Restate word for word the run of lines that begins at the one containing "fun s => match" and ends at the last line of the listing.

** Opening Supplied material block **

(** One iteration of [write_mutable_pages]. *)
Definition write_span (offset : Z) (input : bytes) (span : Z * Z) : sm Store unit :=
  let '(consumed, amount) := span in
  let! s := sget in
  let! logical := slift (range (checked_add offset consumed)) in
  let! page_no := slift (try_u32 (logical / page_size s + 1)) in
  let within := logical mod page_size s in
  let! page :=
    slift (if (within =? 0) && (amount =? page_size s)
           then Ok (slice input consumed (consumed + amount))
           else if beyond page_no (st_pending_truncate s) then Ok (zeros (page_size s))
           else read_page s page_no) in
  write_mutable_page page_no (put page within (slice input consumed (consumed + amount))).

Definition write_mutable_pages (offset : Z) (input : bytes) : sm Store unit :=
  let! s := sget in
  sfold (write_span offset input) (spans (length input) (page_size s) offset 0 (zlen input)).

(** ** Reload *)

Definition load_local (e : Env) (current : bytes) (header : ActiveHeader) (view : option V)
    : sm Store unit :=
  sfail_if match view with
           | Some v => negb (bytes_eqb (view_database v) (ah_database_id header))
           | None => false
           end with IdentityMismatch ;;
  let sealed_logical_size := match view with Some v => lb_bytes (view_size v) | None => 0 end in
  let sealed_head_txid := match view with Some v => view_txid v | None => 0 end in
  let sealed_head_history := match view with Some v => view_history v | None => genesis_history end in
  let! start := slift (range (checked_add sealed_head_txid 1)) in
  sfail_if negb (ah_start_txid header =? start)
           || negb (bytes_eqb (ah_base_history header) sealed_head_history)
           || negb (ah_base_logical_size header =? sealed_logical_size)
           || match view with
              | Some v => negb (lb_page_size (view_size v) =? ah_page_size header)
              | None => false
              end with IdentityMismatch ;;
  let! state := slift (read_active_state current (ah_database_id header)) in
  sfail_if negb (as_page_size state =? ah_page_size header)
           || negb (bytes_eqb (as_history state) sealed_head_history)
           || (as_txid state <? sealed_head_txid)
           || ((as_txid state =? sealed_head_txid)
               && negb (as_logical_size state =? sealed_logical_size))
           || ((sealed_head_txid <? as_txid state) && (as_txid state <? ah_start_txid header))
    with IdentityMismatch ;;
  let! loaded := slift (load_active_records current ACTIVE_METADATA_END (as_page_size state)
                          (as_record_count state)) in
  let '(active_records, expected_active_end) := loaded in
  sfail_if zlen current <? expected_active_end with Corrupt (zlen current) ;;
  let! _ := smod (set_active (mkActiveFile current header (as_sequence state) active_records
                                (as_truncate_pages state))) in
  let! source :=
    slift (if ah_source_bytes header =? 0 then Ok None
           else
             let* f := ok_or (env_source_file e) Io in
             let* sqlite_header := read_exact_at f 0 100 in
             fail_if negb (zlen f =? ah_source_bytes header)
                     || negb (bytes_eqb (blake3 sqlite_header) (ah_source_header_digest header))
                     || negb (bool_decide (parse_page_size sqlite_header = Some (ah_page_size header)))
               with IdentityMismatch ;;
             Ok (Some f)) in
  smod (fun s => mkStore (st_writable s) (st_owner s)
    (mkHeadState (as_page_size state) (as_logical_size state) (as_txid state) (as_history state)
       (if as_txid state <? ah_start_txid header then 0 else active_state_offset (as_sequence state))
       expected_active_end
       (if as_first_commit_unix state =? 0 then as_commit_unix state else as_first_commit_unix state)
       (as_commit_unix state))
    view (ah_layout header) (st_active s) source ∅ ∅ (as_logical_size state) None false None).

Definition reload (e : Env) : sm Store unit :=
  let! s := sget in
  let current := env_path_file e in
  let! header := slift (read_active_header current) in
  sfail_if negb (bytes_eqb (ah_database_id header) (ah_database_id (af_header (st_active s))))
    with IdentityMismatch ;;
  let! _ := slift (env_attach e (st_writable s) header) in
  let! view := slift (if bytes_eqb (ah_parent_physical_digest header) ZERO_DIGEST then Ok None
                      else rmap Some (env_pin e (ah_parent_physical_digest header))) in
  let! _ := load_local e current header view in
  if st_writable s && (ah_source_bytes header =? 0)
     && negb (bytes_eqb (ah_parent_physical_digest header) ZERO_DIGEST)
  then slift (env_retire e header) else sret tt.

Definition refresh (e : Env) : sm Store unit :=
  let! s := sget in
  if has_pending s then sret tt
  else
    let! state := slift (read_active_state (file s) (ah_database_id (af_header (st_active s)))) in
    if (af_state_sequence (st_active s) <? as_sequence state) || env_inode_changed e
       || (commit_end s <? zlen (file s))
    then reload e else sret tt.

Definition cut_tail : sm Store unit :=
  let! s := sget in
  if commit_end s <? zlen (file s) then smod (set_file (set_len (file s) (commit_end s))) else sret tt.

Definition begin_write (e : Env) : sm Store unit :=
  let! s := sget in
  sfail_if negb (st_writable s) with ReadOnly ;;
  if is_locked s then sret tt
  else
    sfail_if negb (env_lock_free e) with Busy ;;
    fun s => match (let! _ := reload e in cut_tail) (set_owner Transaction s) with
             | (Ok _, s') => (Ok tt, s')
             | (Err err, s') => (Err err, release_publication s')
             end.

(** ** A new active file *)

(** [ActiveBase] without the freshly sealed case, which belongs to sealing. *)
Definition validate_base (database : Digest) (head : HeadState) (base : option V)
    : result StoreError Digest :=
  match base with
  | None =>
      fail_if negb (hd_txid head =? 0) || negb (hd_logical_size head =? 0)
              || negb (bytes_eqb (hd_history head) genesis_history) with IdentityMismatch ;;
      Ok ZERO_DIGEST
  | Some v =>
      fail_if negb (bytes_eqb (view_database v) database)
              || negb (lb_bytes (view_size v) =? hd_logical_size head)
              || negb (view_txid v =? hd_txid head)
              || negb (bytes_eqb (view_history v) (hd_history head)) with IdentityMismatch ;;
      Ok (view_id v)
  end.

** Closing Supplied material block **

Expected answer |
    fun s => match (let! _ := reload e in cut_tail) (set_owner Transaction s) with
             | (Ok _, s') => (Ok tt, s')
             | (Err err, s') => (Err err, release_publication s')
             end.

(** ** A new active file *)

(** [ActiveBase] without the freshly sealed case, which belongs to sealing. *)
Definition validate_base (database : Digest) (head : HeadState) (base : option V)
    : result StoreError Digest :=
  match base with
  | None =>
      fail_if negb (hd_txid head =? 0) || negb (hd_logical_size head =? 0)
              || negb (bytes_eqb (hd_history head) genesis_history) with IdentityMismatch ;;
      Ok ZERO_DIGEST
  | Some v =>
      fail_if negb (bytes_eqb (view_database v) database)
              || negb (lb_bytes (view_size v) =? hd_logical_size head)
              || negb (view_txid v =? hd_txid head)
              || negb (bytes_eqb (view_history v) (hd_history head)) with IdentityMismatch ;;
      Ok (view_id v)
  end.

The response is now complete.